--- About this exercise ---
In the listing below, find the line holding "(** A response" and the line holding "intros Hz Hn". Write out those two lines and all lines between, exactly, and nothing more.

--- Dataset extract ---
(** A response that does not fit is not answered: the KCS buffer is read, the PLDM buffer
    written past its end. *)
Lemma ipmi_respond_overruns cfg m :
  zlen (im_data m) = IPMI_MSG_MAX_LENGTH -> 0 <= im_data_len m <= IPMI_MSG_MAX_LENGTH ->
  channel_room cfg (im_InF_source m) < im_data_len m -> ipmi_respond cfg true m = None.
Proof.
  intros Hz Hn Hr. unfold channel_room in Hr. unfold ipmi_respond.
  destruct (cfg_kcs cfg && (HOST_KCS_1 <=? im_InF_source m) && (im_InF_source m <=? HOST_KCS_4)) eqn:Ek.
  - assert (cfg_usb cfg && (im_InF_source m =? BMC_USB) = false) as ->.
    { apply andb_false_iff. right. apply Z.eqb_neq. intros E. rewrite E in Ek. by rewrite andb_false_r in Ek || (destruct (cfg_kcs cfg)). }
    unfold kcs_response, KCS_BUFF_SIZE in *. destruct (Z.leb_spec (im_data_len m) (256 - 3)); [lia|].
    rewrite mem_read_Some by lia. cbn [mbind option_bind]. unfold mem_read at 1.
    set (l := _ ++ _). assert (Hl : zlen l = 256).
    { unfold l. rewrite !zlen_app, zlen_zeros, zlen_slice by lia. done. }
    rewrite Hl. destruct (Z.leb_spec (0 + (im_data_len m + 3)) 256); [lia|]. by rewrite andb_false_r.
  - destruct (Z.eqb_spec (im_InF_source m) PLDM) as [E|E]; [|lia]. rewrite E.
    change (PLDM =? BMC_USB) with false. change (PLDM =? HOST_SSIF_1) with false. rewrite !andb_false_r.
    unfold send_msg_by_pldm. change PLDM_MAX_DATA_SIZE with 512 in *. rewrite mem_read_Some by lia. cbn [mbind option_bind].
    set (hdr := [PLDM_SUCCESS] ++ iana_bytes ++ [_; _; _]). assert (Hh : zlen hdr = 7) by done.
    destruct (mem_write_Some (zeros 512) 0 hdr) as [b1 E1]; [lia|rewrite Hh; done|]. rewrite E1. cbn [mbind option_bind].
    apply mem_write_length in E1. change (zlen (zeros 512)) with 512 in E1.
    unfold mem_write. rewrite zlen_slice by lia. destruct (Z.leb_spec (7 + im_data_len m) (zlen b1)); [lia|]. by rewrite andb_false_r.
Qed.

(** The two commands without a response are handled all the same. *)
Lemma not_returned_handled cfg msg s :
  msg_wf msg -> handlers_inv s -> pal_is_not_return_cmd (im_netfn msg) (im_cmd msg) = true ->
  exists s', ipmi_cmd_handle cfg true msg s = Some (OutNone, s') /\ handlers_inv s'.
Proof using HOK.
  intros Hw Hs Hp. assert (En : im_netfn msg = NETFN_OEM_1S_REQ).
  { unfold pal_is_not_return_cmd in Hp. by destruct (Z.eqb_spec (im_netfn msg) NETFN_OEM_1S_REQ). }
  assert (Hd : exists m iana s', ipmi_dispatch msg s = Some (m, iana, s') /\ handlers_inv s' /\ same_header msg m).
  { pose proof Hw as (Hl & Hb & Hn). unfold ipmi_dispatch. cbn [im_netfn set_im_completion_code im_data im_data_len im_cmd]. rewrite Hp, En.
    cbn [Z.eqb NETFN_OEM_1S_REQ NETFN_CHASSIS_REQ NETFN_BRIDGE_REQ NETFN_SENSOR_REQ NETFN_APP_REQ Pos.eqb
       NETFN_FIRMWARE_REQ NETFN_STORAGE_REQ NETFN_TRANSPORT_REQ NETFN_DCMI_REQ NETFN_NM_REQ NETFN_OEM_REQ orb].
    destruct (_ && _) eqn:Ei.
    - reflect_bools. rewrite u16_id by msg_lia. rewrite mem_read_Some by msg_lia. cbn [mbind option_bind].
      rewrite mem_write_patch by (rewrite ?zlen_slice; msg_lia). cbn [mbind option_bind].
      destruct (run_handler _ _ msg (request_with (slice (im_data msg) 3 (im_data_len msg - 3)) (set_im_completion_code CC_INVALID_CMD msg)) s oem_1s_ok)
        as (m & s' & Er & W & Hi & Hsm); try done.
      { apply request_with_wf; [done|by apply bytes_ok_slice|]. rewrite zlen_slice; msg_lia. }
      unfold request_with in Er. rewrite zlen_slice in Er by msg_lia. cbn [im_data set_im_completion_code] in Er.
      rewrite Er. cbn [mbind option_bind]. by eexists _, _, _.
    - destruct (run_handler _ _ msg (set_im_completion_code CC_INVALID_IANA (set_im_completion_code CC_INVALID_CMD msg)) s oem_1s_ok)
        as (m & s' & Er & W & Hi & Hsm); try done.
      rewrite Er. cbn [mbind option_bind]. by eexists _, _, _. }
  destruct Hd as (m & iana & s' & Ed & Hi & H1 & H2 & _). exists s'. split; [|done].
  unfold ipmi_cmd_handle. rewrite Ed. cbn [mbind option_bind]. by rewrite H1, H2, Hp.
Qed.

* * *

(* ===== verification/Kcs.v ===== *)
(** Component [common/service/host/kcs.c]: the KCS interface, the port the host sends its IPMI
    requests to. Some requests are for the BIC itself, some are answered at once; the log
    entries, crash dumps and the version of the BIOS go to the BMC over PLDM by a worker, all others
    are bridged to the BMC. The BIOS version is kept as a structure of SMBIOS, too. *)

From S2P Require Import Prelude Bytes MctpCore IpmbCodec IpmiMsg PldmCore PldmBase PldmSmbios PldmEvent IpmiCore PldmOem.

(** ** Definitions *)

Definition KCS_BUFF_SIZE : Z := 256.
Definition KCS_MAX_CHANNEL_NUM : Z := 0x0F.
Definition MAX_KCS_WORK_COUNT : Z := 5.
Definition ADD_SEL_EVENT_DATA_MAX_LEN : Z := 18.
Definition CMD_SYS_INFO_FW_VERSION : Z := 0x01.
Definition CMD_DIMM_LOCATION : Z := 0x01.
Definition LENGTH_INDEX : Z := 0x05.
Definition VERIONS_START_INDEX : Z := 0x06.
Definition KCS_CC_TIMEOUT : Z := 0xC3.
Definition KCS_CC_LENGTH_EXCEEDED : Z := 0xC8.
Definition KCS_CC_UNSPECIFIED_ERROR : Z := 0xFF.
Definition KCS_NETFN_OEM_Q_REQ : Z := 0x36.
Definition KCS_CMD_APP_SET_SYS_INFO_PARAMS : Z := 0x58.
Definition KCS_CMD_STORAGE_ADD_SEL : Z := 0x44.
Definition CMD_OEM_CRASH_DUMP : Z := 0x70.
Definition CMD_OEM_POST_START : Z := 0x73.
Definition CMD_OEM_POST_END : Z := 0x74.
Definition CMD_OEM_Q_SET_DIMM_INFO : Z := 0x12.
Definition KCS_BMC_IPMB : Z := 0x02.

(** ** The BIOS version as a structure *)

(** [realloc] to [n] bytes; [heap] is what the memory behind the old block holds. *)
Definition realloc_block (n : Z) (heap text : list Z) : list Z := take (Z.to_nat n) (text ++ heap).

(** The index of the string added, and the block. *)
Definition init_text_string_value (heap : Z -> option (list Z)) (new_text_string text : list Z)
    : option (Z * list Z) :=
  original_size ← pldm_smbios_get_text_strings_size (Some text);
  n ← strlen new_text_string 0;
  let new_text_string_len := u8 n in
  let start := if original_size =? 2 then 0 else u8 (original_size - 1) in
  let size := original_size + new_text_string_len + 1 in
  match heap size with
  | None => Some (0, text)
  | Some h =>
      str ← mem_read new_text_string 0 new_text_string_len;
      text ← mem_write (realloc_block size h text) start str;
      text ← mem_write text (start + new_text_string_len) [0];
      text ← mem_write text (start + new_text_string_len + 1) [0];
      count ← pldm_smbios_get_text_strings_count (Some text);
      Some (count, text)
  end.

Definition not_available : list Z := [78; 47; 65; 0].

==

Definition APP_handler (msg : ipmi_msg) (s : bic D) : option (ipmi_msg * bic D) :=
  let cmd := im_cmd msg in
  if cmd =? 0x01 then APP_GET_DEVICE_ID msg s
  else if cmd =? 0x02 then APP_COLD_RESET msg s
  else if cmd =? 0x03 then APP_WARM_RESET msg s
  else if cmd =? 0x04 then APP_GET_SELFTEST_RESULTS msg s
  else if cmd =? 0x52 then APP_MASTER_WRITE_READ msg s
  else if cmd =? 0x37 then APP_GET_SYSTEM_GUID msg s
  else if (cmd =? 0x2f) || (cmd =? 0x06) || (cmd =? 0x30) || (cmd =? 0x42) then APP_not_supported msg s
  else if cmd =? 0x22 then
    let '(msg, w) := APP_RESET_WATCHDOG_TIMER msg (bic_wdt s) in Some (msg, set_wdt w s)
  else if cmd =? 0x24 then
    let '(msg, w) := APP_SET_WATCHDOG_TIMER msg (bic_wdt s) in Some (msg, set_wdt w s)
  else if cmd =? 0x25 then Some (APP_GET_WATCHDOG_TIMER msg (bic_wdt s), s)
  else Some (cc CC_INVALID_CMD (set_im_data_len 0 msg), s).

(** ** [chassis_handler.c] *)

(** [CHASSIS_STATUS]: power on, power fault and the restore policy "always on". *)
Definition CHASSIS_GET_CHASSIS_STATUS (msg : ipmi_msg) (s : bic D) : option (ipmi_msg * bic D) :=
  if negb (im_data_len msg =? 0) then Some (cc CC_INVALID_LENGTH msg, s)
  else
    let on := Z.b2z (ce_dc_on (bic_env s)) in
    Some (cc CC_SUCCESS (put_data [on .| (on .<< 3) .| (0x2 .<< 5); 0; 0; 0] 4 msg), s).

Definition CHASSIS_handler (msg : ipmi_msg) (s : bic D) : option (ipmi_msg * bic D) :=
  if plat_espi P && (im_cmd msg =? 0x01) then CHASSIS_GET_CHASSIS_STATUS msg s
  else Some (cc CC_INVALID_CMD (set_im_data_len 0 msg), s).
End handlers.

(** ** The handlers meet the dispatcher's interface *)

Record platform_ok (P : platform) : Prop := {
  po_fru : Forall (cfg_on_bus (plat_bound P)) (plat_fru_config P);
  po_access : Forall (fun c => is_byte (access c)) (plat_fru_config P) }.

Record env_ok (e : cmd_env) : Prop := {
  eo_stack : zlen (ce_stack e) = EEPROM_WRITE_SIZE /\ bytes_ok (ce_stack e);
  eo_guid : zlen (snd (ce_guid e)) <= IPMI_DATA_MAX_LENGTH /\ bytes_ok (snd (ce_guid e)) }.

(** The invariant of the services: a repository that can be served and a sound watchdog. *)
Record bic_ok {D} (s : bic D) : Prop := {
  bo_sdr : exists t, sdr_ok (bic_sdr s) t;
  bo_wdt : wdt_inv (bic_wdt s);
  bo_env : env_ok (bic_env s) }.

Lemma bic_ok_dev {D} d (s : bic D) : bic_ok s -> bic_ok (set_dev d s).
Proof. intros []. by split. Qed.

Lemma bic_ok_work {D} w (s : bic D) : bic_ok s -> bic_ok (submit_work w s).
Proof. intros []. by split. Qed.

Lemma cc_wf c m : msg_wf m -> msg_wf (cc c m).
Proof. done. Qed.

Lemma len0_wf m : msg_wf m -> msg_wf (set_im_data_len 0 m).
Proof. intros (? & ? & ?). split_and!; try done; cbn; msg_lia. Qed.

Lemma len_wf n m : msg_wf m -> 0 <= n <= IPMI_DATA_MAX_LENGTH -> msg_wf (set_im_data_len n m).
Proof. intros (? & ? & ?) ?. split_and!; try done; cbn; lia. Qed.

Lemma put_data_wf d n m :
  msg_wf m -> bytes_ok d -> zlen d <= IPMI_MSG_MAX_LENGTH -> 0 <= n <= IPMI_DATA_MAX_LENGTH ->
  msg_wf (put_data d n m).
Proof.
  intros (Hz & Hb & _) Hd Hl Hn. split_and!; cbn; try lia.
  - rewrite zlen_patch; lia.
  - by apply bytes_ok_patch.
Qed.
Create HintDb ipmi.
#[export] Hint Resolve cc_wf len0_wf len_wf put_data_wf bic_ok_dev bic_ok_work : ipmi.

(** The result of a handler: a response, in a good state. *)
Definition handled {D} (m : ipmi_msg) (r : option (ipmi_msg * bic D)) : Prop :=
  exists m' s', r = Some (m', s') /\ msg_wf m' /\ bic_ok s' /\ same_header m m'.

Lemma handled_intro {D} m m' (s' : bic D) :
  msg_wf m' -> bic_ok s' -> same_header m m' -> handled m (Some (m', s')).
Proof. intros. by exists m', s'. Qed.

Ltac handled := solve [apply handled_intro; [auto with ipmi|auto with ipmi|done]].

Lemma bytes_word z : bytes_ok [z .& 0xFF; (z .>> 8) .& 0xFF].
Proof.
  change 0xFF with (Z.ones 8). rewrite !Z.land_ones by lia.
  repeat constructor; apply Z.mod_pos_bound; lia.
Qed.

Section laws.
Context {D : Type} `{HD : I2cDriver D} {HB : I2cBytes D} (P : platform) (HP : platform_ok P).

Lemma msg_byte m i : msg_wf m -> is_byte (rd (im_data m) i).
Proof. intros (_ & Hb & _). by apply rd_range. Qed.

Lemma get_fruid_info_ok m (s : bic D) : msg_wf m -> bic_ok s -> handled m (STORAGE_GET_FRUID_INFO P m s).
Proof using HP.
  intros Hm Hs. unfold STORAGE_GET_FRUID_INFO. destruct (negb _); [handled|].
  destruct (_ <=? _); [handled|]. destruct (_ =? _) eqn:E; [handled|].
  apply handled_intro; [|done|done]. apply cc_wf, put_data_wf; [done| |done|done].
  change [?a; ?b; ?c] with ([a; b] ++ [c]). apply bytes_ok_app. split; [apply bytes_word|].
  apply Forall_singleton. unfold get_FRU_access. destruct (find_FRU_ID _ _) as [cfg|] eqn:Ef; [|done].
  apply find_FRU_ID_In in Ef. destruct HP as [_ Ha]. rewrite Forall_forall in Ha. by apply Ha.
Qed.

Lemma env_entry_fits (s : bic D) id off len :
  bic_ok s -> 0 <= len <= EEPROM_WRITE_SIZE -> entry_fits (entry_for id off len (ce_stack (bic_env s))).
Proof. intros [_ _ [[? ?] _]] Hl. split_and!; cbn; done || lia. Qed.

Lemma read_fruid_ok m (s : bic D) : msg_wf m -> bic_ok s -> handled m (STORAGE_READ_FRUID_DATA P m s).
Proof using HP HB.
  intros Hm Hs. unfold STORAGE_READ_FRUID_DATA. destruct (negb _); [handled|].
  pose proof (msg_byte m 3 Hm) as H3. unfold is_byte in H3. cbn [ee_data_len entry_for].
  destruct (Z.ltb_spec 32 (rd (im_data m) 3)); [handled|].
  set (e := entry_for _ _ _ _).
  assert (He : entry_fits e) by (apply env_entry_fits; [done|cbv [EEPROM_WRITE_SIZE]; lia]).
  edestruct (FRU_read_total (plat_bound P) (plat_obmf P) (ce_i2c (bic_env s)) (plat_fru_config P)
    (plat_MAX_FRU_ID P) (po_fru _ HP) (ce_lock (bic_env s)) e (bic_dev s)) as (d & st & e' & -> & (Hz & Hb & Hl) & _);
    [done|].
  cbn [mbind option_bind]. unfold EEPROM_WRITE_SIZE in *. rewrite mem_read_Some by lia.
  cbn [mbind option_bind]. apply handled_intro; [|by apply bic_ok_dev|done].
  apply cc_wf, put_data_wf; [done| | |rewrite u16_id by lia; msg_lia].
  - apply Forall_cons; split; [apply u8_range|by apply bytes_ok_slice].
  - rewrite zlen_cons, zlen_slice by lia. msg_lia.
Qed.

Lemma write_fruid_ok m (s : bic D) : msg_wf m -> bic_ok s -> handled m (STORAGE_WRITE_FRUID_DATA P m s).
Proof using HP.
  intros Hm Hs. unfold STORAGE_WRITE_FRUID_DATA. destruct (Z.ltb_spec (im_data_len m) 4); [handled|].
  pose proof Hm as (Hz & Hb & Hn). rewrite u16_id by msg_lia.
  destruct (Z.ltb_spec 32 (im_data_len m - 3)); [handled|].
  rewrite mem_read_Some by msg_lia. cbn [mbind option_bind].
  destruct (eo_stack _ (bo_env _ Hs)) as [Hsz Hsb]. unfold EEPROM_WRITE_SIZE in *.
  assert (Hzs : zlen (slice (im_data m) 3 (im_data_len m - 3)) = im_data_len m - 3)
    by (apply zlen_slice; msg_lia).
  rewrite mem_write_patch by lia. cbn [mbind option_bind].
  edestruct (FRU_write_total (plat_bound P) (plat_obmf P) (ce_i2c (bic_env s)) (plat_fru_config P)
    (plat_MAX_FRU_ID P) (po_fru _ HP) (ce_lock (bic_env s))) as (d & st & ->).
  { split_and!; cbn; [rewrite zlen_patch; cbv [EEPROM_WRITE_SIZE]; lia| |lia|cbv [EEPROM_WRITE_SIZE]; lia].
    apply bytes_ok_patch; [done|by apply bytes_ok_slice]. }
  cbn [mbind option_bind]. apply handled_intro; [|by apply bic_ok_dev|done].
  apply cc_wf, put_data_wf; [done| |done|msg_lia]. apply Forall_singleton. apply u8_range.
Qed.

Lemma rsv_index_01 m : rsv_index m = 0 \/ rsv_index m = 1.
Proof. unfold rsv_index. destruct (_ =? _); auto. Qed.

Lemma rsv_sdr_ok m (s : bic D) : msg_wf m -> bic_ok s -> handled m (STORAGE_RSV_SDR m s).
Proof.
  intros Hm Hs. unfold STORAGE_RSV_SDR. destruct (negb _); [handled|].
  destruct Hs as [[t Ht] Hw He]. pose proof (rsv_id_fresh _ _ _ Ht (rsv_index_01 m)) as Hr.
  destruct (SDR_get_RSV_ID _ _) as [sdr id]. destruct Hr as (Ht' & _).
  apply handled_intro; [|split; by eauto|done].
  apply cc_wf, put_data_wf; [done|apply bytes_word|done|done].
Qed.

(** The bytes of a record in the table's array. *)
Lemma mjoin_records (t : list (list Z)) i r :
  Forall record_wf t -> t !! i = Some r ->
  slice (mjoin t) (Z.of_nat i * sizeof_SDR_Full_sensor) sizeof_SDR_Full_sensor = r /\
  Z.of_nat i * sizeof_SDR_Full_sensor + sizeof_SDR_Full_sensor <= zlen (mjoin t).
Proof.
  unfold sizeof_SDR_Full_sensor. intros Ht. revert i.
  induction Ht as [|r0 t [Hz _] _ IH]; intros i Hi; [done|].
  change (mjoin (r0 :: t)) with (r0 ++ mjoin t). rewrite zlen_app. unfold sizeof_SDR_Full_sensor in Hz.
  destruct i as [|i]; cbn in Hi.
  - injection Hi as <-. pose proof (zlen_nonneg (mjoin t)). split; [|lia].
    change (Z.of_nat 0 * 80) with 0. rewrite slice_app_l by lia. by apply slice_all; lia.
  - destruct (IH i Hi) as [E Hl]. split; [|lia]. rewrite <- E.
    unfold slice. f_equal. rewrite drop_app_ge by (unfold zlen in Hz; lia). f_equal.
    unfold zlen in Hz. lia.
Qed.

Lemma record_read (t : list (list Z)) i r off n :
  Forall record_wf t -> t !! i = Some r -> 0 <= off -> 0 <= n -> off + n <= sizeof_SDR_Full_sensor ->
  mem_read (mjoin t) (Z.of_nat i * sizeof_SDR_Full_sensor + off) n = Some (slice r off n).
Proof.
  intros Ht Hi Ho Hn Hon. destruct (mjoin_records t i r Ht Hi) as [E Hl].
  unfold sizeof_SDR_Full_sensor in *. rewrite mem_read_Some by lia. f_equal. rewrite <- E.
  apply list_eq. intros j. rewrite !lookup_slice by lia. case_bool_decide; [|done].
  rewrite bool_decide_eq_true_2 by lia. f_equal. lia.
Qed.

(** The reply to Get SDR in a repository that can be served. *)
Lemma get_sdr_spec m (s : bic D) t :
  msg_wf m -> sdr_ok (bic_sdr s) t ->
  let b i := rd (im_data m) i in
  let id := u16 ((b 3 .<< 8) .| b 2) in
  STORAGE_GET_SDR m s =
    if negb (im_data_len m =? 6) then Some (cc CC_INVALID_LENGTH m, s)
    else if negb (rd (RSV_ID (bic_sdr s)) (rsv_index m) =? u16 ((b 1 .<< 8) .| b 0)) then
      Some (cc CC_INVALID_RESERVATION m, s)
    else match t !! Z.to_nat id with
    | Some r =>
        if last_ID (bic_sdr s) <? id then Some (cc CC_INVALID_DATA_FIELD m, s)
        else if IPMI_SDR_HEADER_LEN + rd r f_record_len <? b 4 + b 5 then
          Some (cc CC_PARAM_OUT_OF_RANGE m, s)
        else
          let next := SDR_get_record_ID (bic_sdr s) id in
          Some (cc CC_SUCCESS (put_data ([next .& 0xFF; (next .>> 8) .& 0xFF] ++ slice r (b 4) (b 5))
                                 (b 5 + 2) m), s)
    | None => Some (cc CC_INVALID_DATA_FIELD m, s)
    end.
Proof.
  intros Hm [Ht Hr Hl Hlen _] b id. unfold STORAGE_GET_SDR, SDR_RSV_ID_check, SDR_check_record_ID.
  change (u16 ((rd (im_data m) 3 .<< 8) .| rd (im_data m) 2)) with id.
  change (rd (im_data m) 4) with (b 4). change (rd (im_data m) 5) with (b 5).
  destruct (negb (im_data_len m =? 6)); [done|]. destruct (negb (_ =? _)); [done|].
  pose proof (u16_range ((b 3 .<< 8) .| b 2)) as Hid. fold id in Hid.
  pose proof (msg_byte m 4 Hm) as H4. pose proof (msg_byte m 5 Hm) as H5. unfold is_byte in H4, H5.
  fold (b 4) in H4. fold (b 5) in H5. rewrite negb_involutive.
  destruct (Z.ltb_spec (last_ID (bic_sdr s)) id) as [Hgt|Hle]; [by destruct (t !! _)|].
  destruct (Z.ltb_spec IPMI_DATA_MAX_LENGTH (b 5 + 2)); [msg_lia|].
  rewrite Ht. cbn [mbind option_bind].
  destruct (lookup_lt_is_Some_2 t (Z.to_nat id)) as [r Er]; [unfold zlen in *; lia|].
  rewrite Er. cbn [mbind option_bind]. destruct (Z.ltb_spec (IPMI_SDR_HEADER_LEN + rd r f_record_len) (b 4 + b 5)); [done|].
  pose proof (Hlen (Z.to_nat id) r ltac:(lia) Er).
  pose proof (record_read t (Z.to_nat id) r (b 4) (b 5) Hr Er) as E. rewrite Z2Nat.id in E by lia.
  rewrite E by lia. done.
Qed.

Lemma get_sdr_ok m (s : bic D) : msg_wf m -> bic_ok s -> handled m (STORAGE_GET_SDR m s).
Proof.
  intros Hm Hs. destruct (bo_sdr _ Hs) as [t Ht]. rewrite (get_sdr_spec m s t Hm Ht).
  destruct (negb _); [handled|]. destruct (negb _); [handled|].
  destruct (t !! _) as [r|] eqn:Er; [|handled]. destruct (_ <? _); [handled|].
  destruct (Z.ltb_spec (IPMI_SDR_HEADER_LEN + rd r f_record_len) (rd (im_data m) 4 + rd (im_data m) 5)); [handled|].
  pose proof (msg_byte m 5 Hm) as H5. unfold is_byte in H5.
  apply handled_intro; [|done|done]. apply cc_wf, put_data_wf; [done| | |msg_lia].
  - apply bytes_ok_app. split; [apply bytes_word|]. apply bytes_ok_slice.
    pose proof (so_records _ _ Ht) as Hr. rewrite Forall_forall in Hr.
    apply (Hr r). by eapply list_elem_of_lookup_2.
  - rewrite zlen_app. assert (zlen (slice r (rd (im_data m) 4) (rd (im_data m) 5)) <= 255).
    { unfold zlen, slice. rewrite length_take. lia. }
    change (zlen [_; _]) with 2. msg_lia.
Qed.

--- Answer for the task ---
(** A response that does not fit is not answered: the KCS buffer is read, the PLDM buffer
    written past its end. *)
Lemma ipmi_respond_overruns cfg m :
  zlen (im_data m) = IPMI_MSG_MAX_LENGTH -> 0 <= im_data_len m <= IPMI_MSG_MAX_LENGTH ->
  channel_room cfg (im_InF_source m) < im_data_len m -> ipmi_respond cfg true m = None.
Proof.
  intros Hz Hn Hr. unfold channel_room in Hr. unfold ipmi_respond.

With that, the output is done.